%%

(* ===== verification/TxData.v ===== *)
(** Transactions, blocks and receipts of the block producer:
    [src/block-producer/src/schema/block.rs] and [src/block-producer/src/executor/receipts.rs].

    Text is the list of its UTF-8 bytes. Parsing of addresses and of 256-bit numbers (alloy),
    the hex crate, SHA-256, and the JSON text of a header are parameters. *)

From S2P Require Import Prelude Client StateDb.

#[local] Open Scope Z_scope.

Abbreviation text := (list Z) (only parsing).

(** [to_be_bytes] and [from_be_bytes]. *)
Fixpoint be_bytes (n : nat) (z : Z) : Bytes :=
  match n with
  | O => []
  | S n => be_bytes n (z / 256) ++ [z mod 256]
  end.
Definition from_be_bytes (l : Bytes) : Z := foldl (λ acc b, acc * 256 + b) 0 l.

Lemma length_be_bytes n z : length (be_bytes n z) = n.
Proof. revert z. induction n as [|n IH]; intros z; [done|]. cbn. rewrite length_app IH /=. lia. Qed.

Lemma be_bytes_range n z : Forall is_byte (be_bytes n z).
Proof.
  revert z. induction n as [|n IH]; intros z; [constructor|]. cbn. apply Forall_app. split; [done|].
  apply Forall_singleton. rewrite /is_byte. apply Z.mod_pos_bound. lia.
Qed.

Lemma from_be_bytes_be n z : 0 ≤ z < 256 ^ Z.of_nat n → from_be_bytes (be_bytes n z) = z.
Proof.
  revert z. induction n as [|n IH]; intros z Hz; [cbn in *; lia|]. cbn [be_bytes].
  rewrite /from_be_bytes foldl_app /= -/(from_be_bytes _) IH.
  - rewrite Nat2Z.inj_succ Z.pow_succ_r in Hz; [lia|]. split; [apply Z.div_pos; lia|]. apply Z.div_lt_upper_bound; lia.
  - pose proof (Z.div_mod z 256 ltac:(lia)). lia.
Qed.

Class TextLib := {
  parse_address : text → option Address;
  u256_from_str_radix16 : text → option U256;
  hex_encode : Bytes → text;
  hex_decode : text → option Bytes;
  sha256 : Bytes → B256;
}.

(** What the code relies on: the hex crate writes two lower-case digits a byte and reads them
    back, SHA-256 has 32 bytes, and a parsed number has 256 bits. *)
Class TextLaws `{TextLib} : Prop := {
  hex_encode_pairs b : Forall is_byte b → hex_encode b = hex_pairs b;
  hex_decode_pairs b : Forall is_byte b → hex_decode (hex_pairs b) = Some b;
  sha256_range b : 0 ≤ sha256 b < 2 ^ 256;
  u256_range s v : u256_from_str_radix16 s = Some v → 0 ≤ v < 2 ^ 256;
}.

(** * Numbers in transactions *)

(** [trim_start_matches("0x")]: as often as it is there. *)
Fixpoint trim_0x (s : text) : text :=
  match s with
  | x :: y :: rest => if (x =? 48) && (y =? 120) then trim_0x rest else s
  | _ => s
  end.

Fixpoint radix_loop (s : text) (acc : Z) : option Z :=
  match s with
  | [] => Some acc
  | c :: s =>
      d ← hex_value c;
      if acc * 16 + d <=? U64_MAX then radix_loop s (acc * 16 + d) else None
  end.

(** [u64::from_str_radix(s, 16)]: one plus sign may come first. *)
Definition u64_from_str_radix16 (s : text) : option Z :=
  match s with
  | [] => None
  | [43] | [45] => None
  | 43 :: rest => radix_loop rest 0
  | _ => radix_loop s 0
  end.

Lemma radix_loop_range s acc v : 0 ≤ acc ≤ U64_MAX → radix_loop s acc = Some v → 0 ≤ v ≤ U64_MAX.
Proof.
  revert acc. induction s as [|c s IH]; intros acc Ha; cbn; [by intros [= <-]|].
  destruct (hex_value c) as [d|] eqn:E1; [|done]. cbn. destruct (Z.leb_spec (acc * 16 + d) U64_MAX) as [Hle|]; [|done].
  apply IH. split; [|done]. apply hex_value_range in E1. lia.
Qed.

Lemma u64_radix_range s v : u64_from_str_radix16 s = Some v → 0 ≤ v ≤ U64_MAX.
Proof.
  rewrite /u64_from_str_radix16. intros E1. assert (0 ≤ 0 ≤ U64_MAX) by (rewrite /U64_MAX; lia).
  repeat case_match; try done; by eapply radix_loop_range.
Qed.

(** * Transactions *)

Record Transaction := MkTx {
  from : text;
  to : option text;
  value : text;
  data : text;
  gas : text;
  tx_nonce : text;
  hash : option text;
  gas_price : option text;
  chain_id : option Z;
  max_fee_per_gas : option text;
  max_priority_fee_per_gas : option text;
}.

Section transactions.
Context `{TextLib}.
Implicit Types tx : Transaction.

Definition from_address tx : option Address := parse_address (from tx).
Definition to_address tx : option (option Address) :=
  match to tx with
  | Some addr => Some <$> parse_address addr
  | None => Some None
  end.
Definition value_wei tx : option U256 := u256_from_str_radix16 (trim_0x (value tx)).
Definition gas_limit tx : option Z := u64_from_str_radix16 (trim_0x (gas tx)).
Definition nonce_value tx : option Z := u64_from_str_radix16 (trim_0x (tx_nonce tx)).
Definition data_bytes tx : option Bytes := hex_decode (trim_0x (data tx)).
Definition is_create tx : bool := match to tx with None => true | Some _ => false end.
End transactions.

(** * Blocks *)

Record BlockHeader := MkHeader {
  number : Z;
  parent_hash : text;
  timestamp : Z;
  tx_count : Z;
  transactions_root : text;
  state_root : option text;
  header_gas_used : option Z;
  header_gas_limit : option Z;
  receipts_root : option text;
}.
Record Block := MkBlock { header : BlockHeader; transactions : list Transaction }.

(** [serde_json::to_string] of a header: of the stored form ([schema/block.rs]), and of the announced
    form ([main.rs]), whose time is text and whose empty fields are left out. *)
Class HeaderJson := { header_json : BlockHeader → Bytes; announced_json : BlockHeader → Bytes }.

(** [Block::hash] of the stored form. *)
Definition block_hash `{TextLib, HeaderJson} (h : BlockHeader) : text :=
  str "0x" ++ hex_encode (be_bytes 32 (sha256 (header_json h))).

(** * Receipts *)

Record EvmLog := MkEvmLog { log_address : Address; log_topics : list B256; log_data : Bytes }.

Record Log := MkLog {
  address : Address;
  topics : list B256;
  ldata : Bytes;
  block_number : Z;
  transaction_hash : B256;
  transaction_index : Z;
  log_index : Z;
}.

Record TransactionReceipt := MkReceipt {
  rc_transaction_hash : B256;
  rc_transaction_index : Z;
  rc_block_hash : B256;
  rc_block_number : Z;
  rc_from : Address;
  rc_to : option Address;
  rc_contract_address : option Address;
  rc_gas_used : Z;
  rc_cumulative_gas_used : Z;
  rc_status : Z;
  rc_logs : list Log;
  rc_logs_bloom : Bytes;
}.

Record ExecutionResult := MkExec {
  gas_used : Z;
  success : bool;
  output : option Bytes;
  contract_address : option Address;
  exec_gas_refund : Z;
  logs : list EvmLog;
}.

Section receipts.
Context `{TextLib, HeaderJson}.

(** [B256::from_slice] panics unless the slice has 32 bytes. *)
Definition parse_block_hash (hash_str : text) : option B256 :=
  let bytes := default [] (hex_decode (trim_0x hash_str)) in
  if len bytes =? 32 then Some (from_be_bytes bytes) else None.

Definition convert_logs (revm_logs : list EvmLog) (tx_hash : B256) (tx_index block_number : Z) : list Log :=
  imap (λ i l, MkLog (log_address l) (log_topics l) (log_data l) block_number tx_hash tx_index (Z.of_nat i)) revm_logs.

(** Not computed: 256 zero bytes. *)
Definition compute_logs_bloom (revm_logs : list EvmLog) : Bytes := replicate 256 0.

Definition build_receipt {S E} (tx_hash : B256) (tx_index : Z) (block : Block) (tx : Transaction)
    (result : ExecutionResult) (cumulative_gas_used : Z) : X S E TransactionReceipt :=
  match parse_block_hash (block_hash (header block)) with
  | None => crash
  | Some bh =>
      good (MkReceipt tx_hash tx_index bh (number (header block)) (default 0 (from_address tx))
              (default None (to_address tx)) (contract_address result) (gas_used result) cumulative_gas_used
              (if success result then 1 else 0)
              (convert_logs (logs result) tx_hash tx_index (number (header block)))
              (compute_logs_bloom (logs result)))
  end.

Lemma trim_0x_pairs b : Forall is_byte b → trim_0x (hex_pairs b) = hex_pairs b.
Proof.
  intros Hb. destruct Hb as [|x b Hx _]; [done|]. rewrite hex_pairs_cons. cbn. destruct (byte_nibbles x Hx) as (_ & Hn & _).
  destruct (Z.eqb_spec (hex_digit (x mod 16)) 120) as [E1|]; [|by rewrite andb_false_r].
  rewrite /hex_digit in E1. case_match; lia.
Qed.

(** The hash of a block is always readable back, so building a receipt does not panic. *)
Lemma parse_block_hash_ok `{!TextLaws} h : parse_block_hash (block_hash h) = Some (sha256 (header_json h)).
Proof.
  pose proof (be_bytes_range 32 (sha256 (header_json h))) as Hb.
  rewrite /parse_block_hash /block_hash hex_encode_pairs //. change (trim_0x (str "0x" ++ ?x)) with (trim_0x x).
  rewrite trim_0x_pairs // hex_decode_pairs //. cbv zeta. change (default [] (Some ?x)) with x. rewrite /len length_be_bytes.
  change (Z.of_nat 32 =? 32) with true. cbv iota. f_equal. apply from_be_bytes_be.
  pose proof (sha256_range (header_json h)). done.
Qed.
End receipts.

%%

* PROBLEM DESCRIPTION:
Output all lines from the beginning of the data up to the line holding "back, SHA-256 has", that line included, exactly as written.

* SOLUTION:
(* ===== verification/TxData.v ===== *)
(** Transactions, blocks and receipts of the block producer:
    [src/block-producer/src/schema/block.rs] and [src/block-producer/src/executor/receipts.rs].

    Text is the list of its UTF-8 bytes. Parsing of addresses and of 256-bit numbers (alloy),
    the hex crate, SHA-256, and the JSON text of a header are parameters. *)

From S2P Require Import Prelude Client StateDb.

#[local] Open Scope Z_scope.

Abbreviation text := (list Z) (only parsing).

(** [to_be_bytes] and [from_be_bytes]. *)
Fixpoint be_bytes (n : nat) (z : Z) : Bytes :=
  match n with
  | O => []
  | S n => be_bytes n (z / 256) ++ [z mod 256]
  end.
Definition from_be_bytes (l : Bytes) : Z := foldl (λ acc b, acc * 256 + b) 0 l.

Lemma length_be_bytes n z : length (be_bytes n z) = n.
Proof. revert z. induction n as [|n IH]; intros z; [done|]. cbn. rewrite length_app IH /=. lia. Qed.

Lemma be_bytes_range n z : Forall is_byte (be_bytes n z).
Proof.
  revert z. induction n as [|n IH]; intros z; [constructor|]. cbn. apply Forall_app. split; [done|].
  apply Forall_singleton. rewrite /is_byte. apply Z.mod_pos_bound. lia.
Qed.

Lemma from_be_bytes_be n z : 0 ≤ z < 256 ^ Z.of_nat n → from_be_bytes (be_bytes n z) = z.
Proof.
  revert z. induction n as [|n IH]; intros z Hz; [cbn in *; lia|]. cbn [be_bytes].
  rewrite /from_be_bytes foldl_app /= -/(from_be_bytes _) IH.
  - rewrite Nat2Z.inj_succ Z.pow_succ_r in Hz; [lia|]. split; [apply Z.div_pos; lia|]. apply Z.div_lt_upper_bound; lia.
  - pose proof (Z.div_mod z 256 ltac:(lia)). lia.
Qed.

Class TextLib := {
  parse_address : text → option Address;
  u256_from_str_radix16 : text → option U256;
  hex_encode : Bytes → text;
  hex_decode : text → option Bytes;
  sha256 : Bytes → B256;
}.

(** What the code relies on: the hex crate writes two lower-case digits a byte and reads them
    back, SHA-256 has 32 bytes, and a parsed number has 256 bits. *)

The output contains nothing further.